▶ _ACTIVITY_: Below are some records. Return exactly the lines from the one containing "intros [Hw Hh Hv Hf Hfd] Hrun." through the one containing "(** ** A new file object *)", both included, and only those.

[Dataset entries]
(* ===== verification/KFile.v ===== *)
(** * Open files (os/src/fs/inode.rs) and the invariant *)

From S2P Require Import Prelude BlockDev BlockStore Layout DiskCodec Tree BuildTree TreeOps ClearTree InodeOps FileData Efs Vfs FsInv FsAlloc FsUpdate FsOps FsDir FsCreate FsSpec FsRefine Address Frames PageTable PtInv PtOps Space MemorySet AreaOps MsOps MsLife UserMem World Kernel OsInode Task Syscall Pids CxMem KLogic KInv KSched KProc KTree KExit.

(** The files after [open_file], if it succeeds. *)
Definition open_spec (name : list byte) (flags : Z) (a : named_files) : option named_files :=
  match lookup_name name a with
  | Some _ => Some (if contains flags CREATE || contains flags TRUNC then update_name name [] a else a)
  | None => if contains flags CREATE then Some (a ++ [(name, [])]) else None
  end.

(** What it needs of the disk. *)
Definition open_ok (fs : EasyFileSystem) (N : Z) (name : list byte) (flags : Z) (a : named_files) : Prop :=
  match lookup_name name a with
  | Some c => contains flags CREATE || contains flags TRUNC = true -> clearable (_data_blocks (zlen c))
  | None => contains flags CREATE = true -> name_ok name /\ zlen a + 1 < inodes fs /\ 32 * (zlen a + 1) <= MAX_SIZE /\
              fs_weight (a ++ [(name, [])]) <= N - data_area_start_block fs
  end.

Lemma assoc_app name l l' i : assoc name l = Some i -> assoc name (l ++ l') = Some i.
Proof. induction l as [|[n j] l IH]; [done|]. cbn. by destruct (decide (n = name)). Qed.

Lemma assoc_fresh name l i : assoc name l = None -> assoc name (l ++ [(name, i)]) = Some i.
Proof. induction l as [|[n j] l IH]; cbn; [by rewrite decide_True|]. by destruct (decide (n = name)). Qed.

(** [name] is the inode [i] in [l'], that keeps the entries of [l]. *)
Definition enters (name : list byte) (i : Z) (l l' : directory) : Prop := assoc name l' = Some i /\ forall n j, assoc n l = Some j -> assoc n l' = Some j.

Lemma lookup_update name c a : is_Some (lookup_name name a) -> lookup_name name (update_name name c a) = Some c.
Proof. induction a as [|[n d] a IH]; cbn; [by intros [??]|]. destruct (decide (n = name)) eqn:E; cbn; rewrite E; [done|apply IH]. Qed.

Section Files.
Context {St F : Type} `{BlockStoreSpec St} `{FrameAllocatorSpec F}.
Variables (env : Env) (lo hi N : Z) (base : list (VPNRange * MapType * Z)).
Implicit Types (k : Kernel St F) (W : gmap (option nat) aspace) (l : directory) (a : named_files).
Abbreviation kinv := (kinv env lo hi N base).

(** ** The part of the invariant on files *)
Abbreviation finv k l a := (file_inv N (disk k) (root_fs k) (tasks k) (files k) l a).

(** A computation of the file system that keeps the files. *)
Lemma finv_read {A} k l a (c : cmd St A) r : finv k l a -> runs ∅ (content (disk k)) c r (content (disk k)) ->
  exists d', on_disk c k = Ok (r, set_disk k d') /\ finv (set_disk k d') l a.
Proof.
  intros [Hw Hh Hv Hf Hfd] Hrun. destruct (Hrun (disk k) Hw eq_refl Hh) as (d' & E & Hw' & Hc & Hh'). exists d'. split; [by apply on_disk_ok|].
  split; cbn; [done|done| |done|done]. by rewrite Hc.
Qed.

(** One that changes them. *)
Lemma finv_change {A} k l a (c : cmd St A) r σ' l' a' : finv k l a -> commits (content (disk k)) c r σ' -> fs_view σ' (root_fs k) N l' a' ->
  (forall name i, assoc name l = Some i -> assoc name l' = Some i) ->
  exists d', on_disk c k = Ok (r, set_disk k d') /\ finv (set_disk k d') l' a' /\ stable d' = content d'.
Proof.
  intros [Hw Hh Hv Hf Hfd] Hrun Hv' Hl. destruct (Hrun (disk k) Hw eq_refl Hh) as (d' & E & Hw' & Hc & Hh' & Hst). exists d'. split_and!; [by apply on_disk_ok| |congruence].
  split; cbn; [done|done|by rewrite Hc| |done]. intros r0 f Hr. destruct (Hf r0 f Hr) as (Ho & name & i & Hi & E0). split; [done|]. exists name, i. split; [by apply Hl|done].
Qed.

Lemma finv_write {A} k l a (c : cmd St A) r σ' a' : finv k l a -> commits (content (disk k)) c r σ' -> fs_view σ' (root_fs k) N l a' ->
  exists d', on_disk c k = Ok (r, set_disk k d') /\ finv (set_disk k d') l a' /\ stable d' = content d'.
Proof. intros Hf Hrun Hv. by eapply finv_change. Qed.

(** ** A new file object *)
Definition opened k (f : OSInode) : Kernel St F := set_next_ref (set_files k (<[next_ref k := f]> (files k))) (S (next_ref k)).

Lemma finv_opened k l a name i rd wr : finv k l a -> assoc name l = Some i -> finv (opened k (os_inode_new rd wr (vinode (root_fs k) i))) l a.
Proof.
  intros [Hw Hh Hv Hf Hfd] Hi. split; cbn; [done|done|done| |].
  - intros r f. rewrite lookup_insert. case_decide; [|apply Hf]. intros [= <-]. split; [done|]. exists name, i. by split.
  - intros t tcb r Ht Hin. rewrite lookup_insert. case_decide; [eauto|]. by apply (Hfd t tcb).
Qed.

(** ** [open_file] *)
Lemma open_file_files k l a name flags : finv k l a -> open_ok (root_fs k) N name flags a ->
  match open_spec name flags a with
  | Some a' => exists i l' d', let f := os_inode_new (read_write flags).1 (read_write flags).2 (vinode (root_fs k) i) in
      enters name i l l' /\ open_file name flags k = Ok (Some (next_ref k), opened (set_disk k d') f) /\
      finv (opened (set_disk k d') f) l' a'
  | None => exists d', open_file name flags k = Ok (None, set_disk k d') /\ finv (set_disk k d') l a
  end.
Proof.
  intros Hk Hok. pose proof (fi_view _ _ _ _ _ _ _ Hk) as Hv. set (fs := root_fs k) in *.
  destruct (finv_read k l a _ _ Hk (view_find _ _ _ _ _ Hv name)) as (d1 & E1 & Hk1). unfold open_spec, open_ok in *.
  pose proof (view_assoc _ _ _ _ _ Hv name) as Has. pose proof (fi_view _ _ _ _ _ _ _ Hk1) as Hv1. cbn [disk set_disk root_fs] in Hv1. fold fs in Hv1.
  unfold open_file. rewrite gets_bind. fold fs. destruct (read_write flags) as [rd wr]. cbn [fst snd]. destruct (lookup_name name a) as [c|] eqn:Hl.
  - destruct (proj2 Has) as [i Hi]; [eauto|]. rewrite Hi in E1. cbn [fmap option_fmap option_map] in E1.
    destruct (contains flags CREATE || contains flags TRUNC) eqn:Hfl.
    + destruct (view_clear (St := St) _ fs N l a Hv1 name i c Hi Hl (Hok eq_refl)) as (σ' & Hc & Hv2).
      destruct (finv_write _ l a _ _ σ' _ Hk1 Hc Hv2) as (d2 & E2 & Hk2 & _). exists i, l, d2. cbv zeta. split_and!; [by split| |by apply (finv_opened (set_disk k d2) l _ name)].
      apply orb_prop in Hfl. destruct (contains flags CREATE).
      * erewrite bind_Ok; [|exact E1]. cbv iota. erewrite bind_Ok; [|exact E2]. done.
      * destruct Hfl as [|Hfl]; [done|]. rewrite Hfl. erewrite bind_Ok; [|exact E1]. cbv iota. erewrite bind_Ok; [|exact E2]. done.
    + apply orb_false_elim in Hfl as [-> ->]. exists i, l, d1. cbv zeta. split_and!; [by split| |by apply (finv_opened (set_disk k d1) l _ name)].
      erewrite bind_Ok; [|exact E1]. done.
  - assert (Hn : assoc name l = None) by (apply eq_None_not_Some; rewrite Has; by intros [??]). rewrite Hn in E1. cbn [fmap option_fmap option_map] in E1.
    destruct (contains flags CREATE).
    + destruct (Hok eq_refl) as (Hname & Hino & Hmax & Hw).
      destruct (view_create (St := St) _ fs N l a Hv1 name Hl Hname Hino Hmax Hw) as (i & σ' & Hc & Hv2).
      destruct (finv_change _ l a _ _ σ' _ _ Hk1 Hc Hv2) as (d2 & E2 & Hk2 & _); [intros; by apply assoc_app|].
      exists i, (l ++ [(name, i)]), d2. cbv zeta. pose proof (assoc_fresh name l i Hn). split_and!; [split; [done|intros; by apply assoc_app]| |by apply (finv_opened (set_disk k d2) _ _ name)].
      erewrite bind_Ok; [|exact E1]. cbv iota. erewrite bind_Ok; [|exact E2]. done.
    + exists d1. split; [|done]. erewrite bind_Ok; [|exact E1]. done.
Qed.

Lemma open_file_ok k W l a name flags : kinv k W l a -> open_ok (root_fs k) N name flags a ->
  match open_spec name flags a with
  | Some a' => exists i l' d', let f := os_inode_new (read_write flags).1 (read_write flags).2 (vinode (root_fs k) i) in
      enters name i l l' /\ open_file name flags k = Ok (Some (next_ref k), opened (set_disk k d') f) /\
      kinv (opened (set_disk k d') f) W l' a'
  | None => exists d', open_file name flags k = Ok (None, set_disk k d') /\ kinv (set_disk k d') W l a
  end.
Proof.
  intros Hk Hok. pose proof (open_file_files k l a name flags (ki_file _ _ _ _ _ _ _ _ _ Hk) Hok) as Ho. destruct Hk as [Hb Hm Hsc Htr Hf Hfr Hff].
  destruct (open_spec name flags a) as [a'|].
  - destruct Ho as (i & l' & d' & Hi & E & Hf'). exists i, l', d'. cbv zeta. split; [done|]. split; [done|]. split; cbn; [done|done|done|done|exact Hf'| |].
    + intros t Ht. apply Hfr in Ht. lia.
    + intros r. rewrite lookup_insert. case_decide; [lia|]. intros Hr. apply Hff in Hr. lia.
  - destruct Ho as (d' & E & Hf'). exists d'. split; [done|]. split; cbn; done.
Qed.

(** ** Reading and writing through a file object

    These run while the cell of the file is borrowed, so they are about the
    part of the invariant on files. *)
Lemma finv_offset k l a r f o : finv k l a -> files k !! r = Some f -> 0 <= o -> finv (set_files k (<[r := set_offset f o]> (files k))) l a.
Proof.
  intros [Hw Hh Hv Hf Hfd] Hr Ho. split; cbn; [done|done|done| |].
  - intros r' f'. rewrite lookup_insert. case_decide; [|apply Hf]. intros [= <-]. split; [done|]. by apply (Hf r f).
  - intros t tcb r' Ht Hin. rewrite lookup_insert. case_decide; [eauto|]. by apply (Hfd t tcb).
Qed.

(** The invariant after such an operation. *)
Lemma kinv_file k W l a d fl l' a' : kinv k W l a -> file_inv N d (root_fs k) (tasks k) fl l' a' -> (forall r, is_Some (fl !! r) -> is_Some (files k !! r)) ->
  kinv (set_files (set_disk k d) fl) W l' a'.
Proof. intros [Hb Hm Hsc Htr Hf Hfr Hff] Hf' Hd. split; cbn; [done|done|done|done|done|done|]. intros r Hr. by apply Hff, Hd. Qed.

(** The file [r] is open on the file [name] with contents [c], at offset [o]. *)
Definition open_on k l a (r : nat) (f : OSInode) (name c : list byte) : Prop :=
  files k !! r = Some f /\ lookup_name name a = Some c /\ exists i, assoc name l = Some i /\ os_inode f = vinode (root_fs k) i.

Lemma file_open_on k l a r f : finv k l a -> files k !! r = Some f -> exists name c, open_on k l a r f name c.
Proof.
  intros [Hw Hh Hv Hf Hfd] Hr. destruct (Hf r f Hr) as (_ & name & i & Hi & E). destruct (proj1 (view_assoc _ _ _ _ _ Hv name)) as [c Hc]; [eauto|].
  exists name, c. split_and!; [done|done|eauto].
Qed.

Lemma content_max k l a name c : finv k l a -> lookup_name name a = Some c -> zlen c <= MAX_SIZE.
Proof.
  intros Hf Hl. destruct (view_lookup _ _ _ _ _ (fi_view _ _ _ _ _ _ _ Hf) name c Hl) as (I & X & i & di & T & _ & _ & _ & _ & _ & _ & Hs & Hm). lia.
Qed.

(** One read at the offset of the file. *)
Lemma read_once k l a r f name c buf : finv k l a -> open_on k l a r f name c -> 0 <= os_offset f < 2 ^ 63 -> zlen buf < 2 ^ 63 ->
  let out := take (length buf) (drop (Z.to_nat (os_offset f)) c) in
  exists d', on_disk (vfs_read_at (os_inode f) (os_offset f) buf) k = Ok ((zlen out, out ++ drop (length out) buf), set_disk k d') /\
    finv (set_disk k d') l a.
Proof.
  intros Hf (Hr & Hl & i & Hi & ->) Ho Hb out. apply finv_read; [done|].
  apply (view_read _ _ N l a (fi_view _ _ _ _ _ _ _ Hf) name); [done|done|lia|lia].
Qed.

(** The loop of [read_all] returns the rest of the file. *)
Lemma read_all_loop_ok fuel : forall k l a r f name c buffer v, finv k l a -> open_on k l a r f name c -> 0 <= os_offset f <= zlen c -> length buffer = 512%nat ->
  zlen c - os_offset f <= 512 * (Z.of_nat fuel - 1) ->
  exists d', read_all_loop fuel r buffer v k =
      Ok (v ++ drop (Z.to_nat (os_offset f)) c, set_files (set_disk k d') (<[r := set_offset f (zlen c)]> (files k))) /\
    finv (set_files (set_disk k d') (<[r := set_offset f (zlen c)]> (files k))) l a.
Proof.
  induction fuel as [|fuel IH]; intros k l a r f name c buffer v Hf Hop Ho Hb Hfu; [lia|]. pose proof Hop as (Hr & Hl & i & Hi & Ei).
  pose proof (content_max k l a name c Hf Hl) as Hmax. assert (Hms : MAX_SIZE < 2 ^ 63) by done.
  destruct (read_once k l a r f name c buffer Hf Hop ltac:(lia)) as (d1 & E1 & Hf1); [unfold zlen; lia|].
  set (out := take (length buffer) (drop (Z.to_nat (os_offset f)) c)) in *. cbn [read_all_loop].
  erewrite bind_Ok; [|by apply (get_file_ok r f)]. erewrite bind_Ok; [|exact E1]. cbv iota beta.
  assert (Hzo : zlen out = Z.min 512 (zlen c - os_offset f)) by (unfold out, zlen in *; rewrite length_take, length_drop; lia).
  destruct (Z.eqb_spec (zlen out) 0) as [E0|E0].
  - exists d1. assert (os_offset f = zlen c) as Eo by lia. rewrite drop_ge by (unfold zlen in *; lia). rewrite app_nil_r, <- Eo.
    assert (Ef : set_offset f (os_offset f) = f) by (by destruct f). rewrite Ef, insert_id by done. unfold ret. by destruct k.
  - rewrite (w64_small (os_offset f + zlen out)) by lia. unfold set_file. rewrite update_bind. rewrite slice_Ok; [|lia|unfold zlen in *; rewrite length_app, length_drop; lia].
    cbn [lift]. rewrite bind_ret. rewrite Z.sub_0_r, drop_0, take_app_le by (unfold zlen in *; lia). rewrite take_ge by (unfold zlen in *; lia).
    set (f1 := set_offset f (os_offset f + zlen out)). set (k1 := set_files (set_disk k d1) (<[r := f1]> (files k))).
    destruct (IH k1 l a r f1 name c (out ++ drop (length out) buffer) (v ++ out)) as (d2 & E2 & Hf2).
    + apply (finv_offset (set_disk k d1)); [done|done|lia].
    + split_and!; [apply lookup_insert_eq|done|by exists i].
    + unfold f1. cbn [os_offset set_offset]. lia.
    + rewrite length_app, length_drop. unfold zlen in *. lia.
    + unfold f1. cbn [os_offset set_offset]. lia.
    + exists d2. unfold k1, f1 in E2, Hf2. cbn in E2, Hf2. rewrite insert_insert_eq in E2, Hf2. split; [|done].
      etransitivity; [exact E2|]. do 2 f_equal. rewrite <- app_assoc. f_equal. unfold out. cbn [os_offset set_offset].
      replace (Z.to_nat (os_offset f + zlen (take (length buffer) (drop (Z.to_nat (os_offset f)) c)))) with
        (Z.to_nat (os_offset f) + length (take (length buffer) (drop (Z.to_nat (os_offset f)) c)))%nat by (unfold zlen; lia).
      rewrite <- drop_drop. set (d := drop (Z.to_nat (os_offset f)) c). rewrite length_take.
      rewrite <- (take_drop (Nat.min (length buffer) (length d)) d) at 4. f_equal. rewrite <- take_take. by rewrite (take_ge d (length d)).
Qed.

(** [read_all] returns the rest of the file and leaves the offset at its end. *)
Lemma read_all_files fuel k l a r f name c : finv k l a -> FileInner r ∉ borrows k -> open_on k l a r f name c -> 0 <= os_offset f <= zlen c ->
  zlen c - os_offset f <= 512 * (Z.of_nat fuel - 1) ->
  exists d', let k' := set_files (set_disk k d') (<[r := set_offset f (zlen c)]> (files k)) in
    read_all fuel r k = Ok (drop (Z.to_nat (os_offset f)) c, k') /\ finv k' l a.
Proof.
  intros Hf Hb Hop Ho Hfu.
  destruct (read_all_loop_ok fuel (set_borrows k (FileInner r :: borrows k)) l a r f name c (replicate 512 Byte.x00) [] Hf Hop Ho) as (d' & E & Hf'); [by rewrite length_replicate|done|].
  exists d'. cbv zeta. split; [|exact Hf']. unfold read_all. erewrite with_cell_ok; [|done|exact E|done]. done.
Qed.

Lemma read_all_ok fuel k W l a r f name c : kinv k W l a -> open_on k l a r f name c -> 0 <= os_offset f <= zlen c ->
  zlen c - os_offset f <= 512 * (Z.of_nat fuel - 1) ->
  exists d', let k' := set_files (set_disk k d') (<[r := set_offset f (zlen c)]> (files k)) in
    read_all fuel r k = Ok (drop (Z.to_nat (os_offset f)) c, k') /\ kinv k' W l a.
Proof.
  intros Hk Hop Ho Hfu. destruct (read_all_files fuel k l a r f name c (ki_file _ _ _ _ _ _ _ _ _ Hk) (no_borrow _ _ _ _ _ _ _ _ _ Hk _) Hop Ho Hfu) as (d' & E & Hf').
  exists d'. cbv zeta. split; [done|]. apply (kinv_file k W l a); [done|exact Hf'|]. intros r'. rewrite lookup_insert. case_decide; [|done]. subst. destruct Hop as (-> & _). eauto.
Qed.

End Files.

▶ _FINISHED TASK_:
  intros [Hw Hh Hv Hf Hfd] Hrun. destruct (Hrun (disk k) Hw eq_refl Hh) as (d' & E & Hw' & Hc & Hh'). exists d'. split; [by apply on_disk_ok|].
  split; cbn; [done|done| |done|done]. by rewrite Hc.
Qed.

(** One that changes them. *)
Lemma finv_change {A} k l a (c : cmd St A) r σ' l' a' : finv k l a -> commits (content (disk k)) c r σ' -> fs_view σ' (root_fs k) N l' a' ->
  (forall name i, assoc name l = Some i -> assoc name l' = Some i) ->
  exists d', on_disk c k = Ok (r, set_disk k d') /\ finv (set_disk k d') l' a' /\ stable d' = content d'.
Proof.
  intros [Hw Hh Hv Hf Hfd] Hrun Hv' Hl. destruct (Hrun (disk k) Hw eq_refl Hh) as (d' & E & Hw' & Hc & Hh' & Hst). exists d'. split_and!; [by apply on_disk_ok| |congruence].
  split; cbn; [done|done|by rewrite Hc| |done]. intros r0 f Hr. destruct (Hf r0 f Hr) as (Ho & name & i & Hi & E0). split; [done|]. exists name, i. split; [by apply Hl|done].
Qed.

Lemma finv_write {A} k l a (c : cmd St A) r σ' a' : finv k l a -> commits (content (disk k)) c r σ' -> fs_view σ' (root_fs k) N l a' ->
  exists d', on_disk c k = Ok (r, set_disk k d') /\ finv (set_disk k d') l a' /\ stable d' = content d'.
Proof. intros Hf Hrun Hv. by eapply finv_change. Qed.

(** ** A new file object *)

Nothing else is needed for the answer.